By the Combustible Dust Safety Team, Fauske & Associates, LLC
We know we have discussed the Minimum Ignition Energy (MIE) test before, but given a recent uptick in questions on the subject, we thought it was a good time to “dust” off the topic and take another look.
The MIE test determines the lowest amount of spark energy that is required to initiate an explosion of a dust in a suspended cloud. It is performed using ASTM E2019, “Standard Test Method for Minimum Ignition Energy of a Dust Cloud in Air” or EN13821 “Potentially explosive atmospheres — Explosion prevention and protection — Determination of minimum ignition energy of dust/air mixtures”. These methods provide procedures for performing laboratory tests to determine the minimum ignition energy of a dust cloud.
In both standards, the MIE tests can be performed with or without “inductance” - which Merriam-Webster.com defines as: “A property of an electric circuit by which an electromotive force is induced in it by a variation of current either in the circuit itself or in a neighboring circuit”. So, what does that really mean? Simply put, testing “WITH inductance” simulates the longer duration discharges from electronic circuitry that can occur from machines or control equipment (essentially a spark from short in a wire or electronic equipment) or mechanical sparks. Testing with inductance is a more conservative approach that ensures you have the lowest MIE value possible for your material.
Testing WITHOUT inductance better simulates discharges from “pure” and “ideal” static electric sources (the build-up of a charge on a surface resulting from contact with other surfaces – e.g. pouring or rubbing). The spark duration is shorter when dealing with “pure” static electric sources, so the determined energy levels are typically less conservative.
This data is critical when considering what could happen if a dust cloud is exposed to a spark. A build up of static electricity is a fairly common occurrence in many industrial processes. Simple movements or activities such as conveying, sieving or pouring/transferring material from container to container can be enough to cause a spark, and, that could be all it takes – one spark from a short in a wire or a discharge from a “pure” static electric source, plus the right air to dust (read fuel) mixture, to cause ignition.
Knowledge of the MIE of a dust is also helpful in housekeeping situation as it can help facilities identify proper tools for safe clean up, as well as assist in the safer design of dust collection equipment.

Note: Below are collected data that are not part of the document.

(** ** The answer operation: failures and the shape of the response *)

(** X12. When the retrieval of an answer request raises, [query_docs]
    raises the same exception, having called the vector store and the
    retrieval only: the question is not stored and nothing is posted. *)
Theorem query_docs_retrieval_failure {W} (svc : Services W) (body : QueryRequest)
    (w : W) (log : list event) (w1 w2 : W) (e : exn) :
  open_vectorstore svc (q_session_id body) w = (inr (), w1) ->
  invoke svc (retriever_for (q_session_id body) (q_files body) TOP_K)
    (q_query body) w1 = (inl e, w2) ->
  query_docs svc body (w, log)
  = (Raise e,
     (w2, log ++ [ EvVectorStore (q_session_id body);
                   EvInvoke (retriever_for (q_session_id body) (q_files body) TOP_K)
                     (q_query body) ])).
Proof.
  intros H1 H2. unfold query_docs.
  rewrite (bind_ok _ _ _ _ _ (get_retriever_ok svc _ _ _ _ _ _ H1)).
  unfold retriever_invoke. unfold bind at 1. rewrite call_eq.
  fold (retriever_for (q_session_id body) (q_files body) TOP_K).
  rewrite H2. cbn [fst snd outcome_of]. rewrite <- app_assoc. reflexivity.
Qed.

Lemma query_docs_retrieval_failure_witness :
  query_docs unreachable_index_services example_request ([], [])
  = (Raise (ServiceError (py "index unreachable")),
     ([], [] ++ [ EvVectorStore (py "s1");
                  EvInvoke (retriever_for (py "s1") None TOP_K)
                    (py "what are mammals") ])).
Proof.
  exact (query_docs_retrieval_failure unreachable_index_services example_request
           [] [] [] [] (ServiceError (py "index unreachable")) eq_refl eq_refl).
Defined.

(** X13. When passages were retrieved, the question is stored and the
    backend cannot be reached for the answer, the transport failure is
    not raised: the text "Error: Could not get response from Groq. ..."
    is what [query_docs] hands to the store as the message of the
    assistant, with the sources.  If the store accepts it, it is returned
    as the answer of the response; if the store refuses it, the exception
    of the store leaves [query_docs]. *)
Theorem query_docs_transport_failure {W} (svc : Services W) (body : QueryRequest)
    (w : W) (log : list event) (w1 w2 w3 w4 : W)
    (d : Document) (docs : list Document) (e : str) :
  let top_docs := d :: docs in
  let answer := transport_error_text e in
  let calls :=
    query_calls body
    ++ [ EvPost (answer_payload body top_docs);
         EvInsert (assistant_row body answer top_docs) ] in
  open_vectorstore svc (q_session_id body) w = (inr (), w1) ->
  invoke svc (retriever_for (q_session_id body) (q_files body) TOP_K)
    (q_query body) w1 = (inr top_docs, w2) ->
  insert_message svc (user_row body) w2 = (inr (), w3) ->
  post svc (answer_payload body top_docs) w3 = (PostFails e, w4) ->
  match insert_message svc (assistant_row body answer top_docs) w4 with
  | (inl refused, w5) =>
      query_docs svc body (w, log) = (Raise refused, (w5, log ++ calls))
  | (inr _, w5) =>
      exists o w' evs,
        query_docs svc body (w, log)
        = (Ok (response_of body top_docs answer o), (w', (log ++ calls) ++ evs))
        /\ Forall suggestion_post evs
  end.
Proof.
  intros top_docs answer calls H1 H2 H3 H4.
  rewrite (query_docs_after_question svc body w log w1 top_docs w2 w3 H1 H2 H3).
  assert (Ea : answer_step svc body top_docs (w3, log ++ query_calls body)
               = match insert_message svc (assistant_row body answer top_docs) w4 with
                 | (inl refused, w5) => (Raise refused, (w5, log ++ calls))
                 | (inr _, w5) => (Ok answer, (w5, log ++ calls))
                 end).
  { unfold answer_step, top_docs. unfold bind at 1. unfold chat_get_text.
    fold top_docs. fold (answer_payload body top_docs). rewrite H4.
    fold (transport_error_text e). fold answer.
    unfold bind, ret. rewrite call_eq.
    destruct (insert_message svc (assistant_row body answer top_docs) w4)
      as [[refused|[]] w5]; cbn [fst snd outcome_of]; subst calls;
      rewrite <- !app_assoc; reflexivity. }
  rewrite Ea.
  destruct (insert_message svc (assistant_row body answer top_docs) w4)
    as [[refused|[]] w5]; [reflexivity|].
  destruct (suggestion_step_logs svc body top_docs w5 (log ++ calls))
    as (o & w' & evs & E & Ht & HP).
  cbn zeta. rewrite E. cbn [fst snd].
  exists o, w', evs. split; [|exact HP].
  destruct o; [reflexivity|reflexivity|contradiction].
Qed.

Additionally, knowledge about the MIE level is important for establishing proper grounding and bonding protocols and designing ignition source avoidance methodologies.
Of course, the data provided by MIE testing can be even more useful when combined with a dust hazard analysis or DHA which is a systematic evaluation of the hazards involved in the dust handling or generating process. Either way it is critical to take a look at your own facility and process to determine the best iteration of the test for your specific scenario needs.
After a review of your facility, if you are certain of the type of equipment being used in your process, or are confident that you are only dealing with electrostatic sparks, then you can determine if the MIE should be conducted with or without inductance. If, you are only concerned about static-electric sparks, then likely the MIE test without inductance should be performed. If, however, you are worried about sparks from electronic circuitry, other ignition sources or you wish to publish the MIE value on a Safety Data Sheet, then the more conservative MIE method using inductance in the circuit is more appropriate.
This is intended to inform about the differences between MIE testing with and without inductance. If there is any question about which form of the test should be used, you should consult a dust expert for guidance or use the conservative approach.